When I first heard about Kaggle competitions, I was both excited and nervous. As a participant in the MLZoomcamp organized by DataTalks.Club, I knew this was a unique opportunity to learn something new & out-of-the-course in conjunction with all the knowledge that the course has provided and apply that in a real-world, competitive environment. This article shares my journey—from initial hesitation to the thrill of submission—detailing my experiences, technical challenges, and key takeaways.

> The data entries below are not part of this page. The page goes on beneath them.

Lemma groups_read w a : respects same_groups (mmio_read w a).
Proof.
  intros s. split; [done|]. split; [done|]. intros id Hid. unfold Gic.group_bit. simpl.
  by rewrite peek_read by (by apply igroupr_addr_word).
Qed.

Lemma groups_write w a z :
  w <> W64 -> a < base + GICD_IGROUPR \/ base + GICD_ISENABLER <= a ->
  respects same_groups (mmio_write w a z).
Proof.
  intros Hw Ha s. split; [done|]. split; [done|]. intros id Hid. unfold Gic.group_bit. simpl.
  rewrite peek_write_other; [done|by apply igroupr_addr_word|done|].
  unfold word_of, igroupr_addr, GICD_IGROUPR, GICD_ISENABLER, MAX_SPI_ID in *.
  pose proof (Z.mod_pos_bound a 4 ltac:(lia)).
  pose proof (Z.div_mod a 4 ltac:(lia)). pose proof (Z.div_mod base 4 ltac:(lia)).
  assert (0 <= id / 32 < 32); [|lia].
  split; [apply Z.div_pos; lia|apply Z.div_lt_upper_bound; lia].
Qed.

#[local] Hint Resolve groups_emit groups_read groups_write same_groups_preorder : respects.

(** The side conditions: the registers written lie outside the group bank. *)
Ltac off_bank :=
  unfold GICD_CTLR, GICD_IGROUPR, GICD_ISENABLER, GICD_ICENABLER, GICD_IPRIORITYR,
    GICD_ITARGETSR, GICD_ICFGR in *;
  repeat match goal with
  | |- context [shl32 ?a ?b] =>
      lazymatch goal with
      | _ : 0 <= shl32 a b < _ |- _ => fail
      | _ => pose proof (u32_range (Z.shiftl a b)); fold (shl32 a b) in *
      end
  end; lia.

Lemma groups_ipriorityr id z : respects same_groups (gicd_write_ipriorityr base id z).
Proof. apply groups_write; [done|]. off_bank. Qed.

Lemma groups_write_icfgr id z : respects same_groups (gicd_write_icfgr base id z).
Proof. apply groups_write; [done|]. off_bank. Qed.

Lemma groups_set_icfgr id z : respects same_groups (gicd_set_icfgr base id z).
Proof.
  apply respects_bind; [apply _|apply groups_read|]. intros. apply groups_write_icfgr.
Qed.

Lemma groups_write_isenabler id z : respects same_groups (gicd_write_isenabler base id z).
Proof. apply groups_write; [done|]. off_bank. Qed.

Lemma groups_write_icenabler id z : respects same_groups (gicd_write_icenabler base id z).
Proof. apply groups_write; [done|]. off_bank. Qed.

Lemma groups_set_ipriorityr id z : 0 <= id -> respects same_groups (gicd_set_ipriorityr base id z).
Proof. intros Hid. apply groups_write; [done|]. off_bank. Qed.

Lemma groups_set_itargetsr id z : 0 <= id -> respects same_groups (gicd_set_itargetsr base id z).
Proof. intros Hid. apply groups_write; [done|]. off_bank. Qed.

Lemma groups_write_ctlr z : respects same_groups (gicd_write_ctlr base z).
Proof. apply groups_write; [done|]. off_bank. Qed.

Lemma groups_cpuif_id : respects same_groups (gicv2_get_cpuif_id base).
Proof. apply respects_bind; [apply _|apply groups_read|]. intros. apply respects_ret, _. Qed.

(** A computation that cannot halt and keeps the groups. *)
Definition total {A} (m : M V A) : Prop :=
  forall s, returns m s (fun _ s' => same_groups s s').

Lemma total_of {A} (m : M V A) :
  (forall s, returns m s (fun _ _ => True)) -> respects same_groups m -> total m.
Proof.
  intros Ht Hr s. eapply returns_mono; [apply (returns_respects _ _ _ _ Hr (Ht s))|].
  by intros a s' [_ Hs].
Qed.

(** Straight-line register accesses always return. *)
Lemma total_line {A} (m : M V A) :
  (forall s, exists a s', m s = (Ret a, s')) -> respects same_groups m -> total m.
Proof.
  intros Ht. apply total_of. intros s. destruct (Ht s) as (a & s' & Hm).
  unfold returns. by rewrite Hm.
Qed.

Lemma total_bind {A B} (m : M V A) (k : A -> M V B) :
  total m -> (forall a, total (k a)) -> total (bind m k).
Proof.
  intros Hm Hk s. apply returns_bind. eapply returns_mono; [apply Hm|].
  intros a s' Hs. eapply returns_mono; [apply Hk|]. intros b s'' Hs'. by transitivity s'.
Qed.

Lemma total_for_each {A} (l : list A) (body : A -> M V unit) :
  (forall x, x ∈ l -> total (body x)) -> total (for_each l body).
Proof.
  intros Hb s. apply (returns_for_each l body (fun _ s1 => same_groups s s1)); [reflexivity|].
  intros pre x post s1 -> Hs. eapply returns_mono; [apply Hb|].
  - apply elem_of_app. right. left.
  - intros [] s2 Hs2. by transitivity s1.
Qed.

Lemma total_write w a z :
  w <> W64 -> a < base + GICD_IGROUPR \/ base + GICD_ISENABLER <= a -> total (mmio_write w a z).
Proof. intros Hw Ha. apply total_of; [done|]. by apply groups_write. Qed.

(** ** The bank after a write of one of its words *)

Lemma write_igroupr_run id z s : 0 <= id <= MAX_SPI_ID -> 0 <= z < 2 ^ 32 ->
  returns (gicd_write_igroupr base id z) s (fun _ s' =>
    vars s' = vars s /\ held s' = held s /\
    forall i, 0 <= i <= MAX_SPI_ID -> group_bit (dev s') i =
      if i / 32 =? id / 32 then Z.testbit z (i mod 32) else group_bit (dev s) i).
Proof.
  intros Hid Hz. unfold gicd_write_igroupr, mmio_write_32, returns, mmio_write. cbv zeta. simpl.
  rewrite igroupr_shift, u32_small by done. split; [done|]. split; [done|].
  intros i Hi. destruct (i / 32 =? id / 32) eqn:E; zbool.
  - by apply group_bit_same.
  - by apply group_bit_other.
Qed.

(** ** The three steps of the initialisation *)

(** The number of interrupts the distributor implements, from GICD_TYPER. *)
Definition num_ints (typer : Z) : Z := 32 * (typer mod 32 + 1).

Lemma num_ints_shift t : shl32 (Z.land t 0x1f + 1) 5 = num_ints t.
Proof.
  change 0x1f with (2 ^ 5 - 1). rewrite land_low by lia. unfold num_ints.
  pose proof (Z.mod_pos_bound t (2 ^ 5) ltac:(lia)). change (2 ^ 5) with 32 in *.
  rewrite shl32_small; lia.
Qed.

Lemma elem_of_steps x from to step : 0 < step ->
  x ∈ steps from to step -> from <= x /\ (x - from) mod step = 0 /\ (from < to -> x < to).
Proof.
  intros Hs Hx. unfold steps in Hx. apply list_elem_of_In, in_map_iff in Hx as (k & <- & Hk).
  apply in_seq in Hk. split; [lia|]. split.
  - replace (from + step * Z.of_nat k - from) with (Z.of_nat k * step) by lia.
    apply Z.mod_mul. lia.
  - intros Hft. pose proof (Z.div_mod (to - from + step - 1) step ltac:(lia)).
    pose proof (Z.mod_pos_bound (to - from + step - 1) step Hs). nia.
Qed.

Lemma in_steps k from to step : 0 < step -> 0 <= k ->
  from + step * k < to -> from + step * k ∈ steps from to step.
Proof.
  intros Hs Hk Hlt. unfold steps. apply list_elem_of_In, in_map_iff. exists (Z.to_nat k).
  split; [by rewrite Z2Nat.id|]. apply in_seq. split; [lia|].
  assert (k + 1 <= (to - from + step - 1) / step); [|lia].
  apply Z.div_le_lower_bound; nia.
Qed.

Lemma num_ints_range t : 32 <= num_ints t <= 1024.
Proof. unfold num_ints. pose proof (Z.mod_pos_bound t 32 ltac:(lia)). lia. Qed.

(** The loop over the group words reaches exactly the implemented SPIs. *)
Lemma spi_word x t : x ∈ steps MIN_SPI_ID (num_ints t) 32 ->
  exists k, x = 32 * k /\ 1 <= k /\ 32 * k + 32 <= num_ints t.
Proof.
  intros Hx. unfold MIN_SPI_ID in *. pose proof (num_ints_range t).
  destruct (decide (num_ints t = 32)) as [E|].
  { rewrite E in Hx. by apply not_elem_of_nil in Hx. }
  apply elem_of_steps in Hx as (Hx1 & Hx2 & Hx3); [|lia].
  pose proof (Z.div_mod (x - 32) 32 ltac:(lia)). unfold num_ints in *.
  exists (1 + (x - 32) / 32). nia.
Qed.

Lemma spi_words_cover i t :
  existsb (fun x => i / 32 =? x / 32) (steps MIN_SPI_ID (num_ints t) 32) =
  (MIN_SPI_ID <=? i) && (i <? num_ints t).
Proof.
  apply eq_true_iff_eq. rewrite existsb_exists, andb_true_iff, Z.leb_le, Z.ltb_lt.
  pose proof (Z.div_mod i 32 ltac:(lia)). pose proof (Z.mod_pos_bound i 32 ltac:(lia)).
  unfold MIN_SPI_ID. split.
  - intros (x & Hx & Heq). zbool.
    apply list_elem_of_In, spi_word in Hx as (k & -> & Hk1 & Hk2).
    replace (32 * k) with (k * 32) in Heq by lia. rewrite Z.div_mul in Heq by lia. lia.
  - intros [Hlo Hhi]. exists (32 + 32 * (i / 32 - 1)). split.
    + apply list_elem_of_In, in_steps; lia.
    + apply Z.eqb_eq. replace (32 + 32 * (i / 32 - 1)) with (i / 32 * 32) by lia.
      by rewrite Z.div_mul.
Qed.

Lemma igroupr_loop_run typer s :
  returns (for_each (steps MIN_SPI_ID (num_ints typer) 32)
             (fun index => gicd_write_igroupr base index (not32 0))) s (fun _ s' =>
    vars s' = vars s /\ held s' = held s /\
    forall i, 0 <= i <= MAX_SPI_ID -> group_bit (dev s') i =
      if (MIN_SPI_ID <=? i) && (i <? num_ints typer) then true else group_bit (dev s) i).
Proof.
  eapply returns_mono.
  { apply (returns_for_each _ _ (fun pre s2 => vars s2 = vars s /\ held s2 = held s /\
      forall i, 0 <= i <= MAX_SPI_ID -> group_bit (dev s2) i =
        if existsb (fun x => i / 32 =? x / 32) pre then true else group_bit (dev s) i)); [done|].
    intros pre x post s2 Hl (Hv2 & Hh2 & Hg2).
    destruct (spi_word x typer) as (k & Hk & Hk1 & Hk2).
    { rewrite Hl. apply elem_of_app. right. left. }
    pose proof (num_ints_range typer). unfold MAX_SPI_ID in *.
    eapply returns_mono.
    { apply write_igroupr_run; [unfold MAX_SPI_ID; lia|]. vm_compute. split; congruence. }
    intros [] s3 (Hv3 & Hh3 & Hg3). split; [congruence|]. split; [congruence|].
    intros i Hi. rewrite Hg3, existsb_app by done. simpl. rewrite orb_false_r.
    destruct (i / 32 =? x / 32).
    - rewrite orb_true_r. pose proof (Z.mod_pos_bound i 32 ltac:(lia)).
      change (not32 0) with (Z.ones 32). by apply Z.ones_spec_low.
    - rewrite orb_false_r. by apply Hg2. }
  intros [] s2 (Hv2 & Hh2 & Hg2). split; [done|]. split; [done|]. intros i Hi.
  rewrite Hg2 by done. by rewrite spi_words_cover.
Qed.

Setting the Stage: MLZoomcamp and DataTalks.Club

MLZoomcamp at DataTalks.Club has been an invaluable resource for budding machine learning enthusiasts like me. Through structured lessons, hands-on projects, and peer interactions, I’ve been able to build a solid foundation in machine learning. Kaggle competitions became the next logical step in my journey—an arena where theoretical knowledge meets practical problem solving.

The competition I participated in focused on retail demand forecasting. With historical sales data provided from multiple sources (both in-store and online), along with complementary datasets like price history, markdowns, and catalog details, the task was to predict future sales. 

Diving into the Challenge


Data Loading and Merging

My first step was to load the provided datasets using the Pandas library. I had CSV files for sales, online transactions, price history, markdowns, catalog information, and store details. Merging these diverse datasets was no small feat—each file had its quirks (like different column names or formats) that needed harmonizing.

I learned the importance of using left joins when merging the test set with additional features to preserve all the rows. This practice ensured that no potential test data was lost during preprocessing, which is critical for maintaining the integrity of the submission file.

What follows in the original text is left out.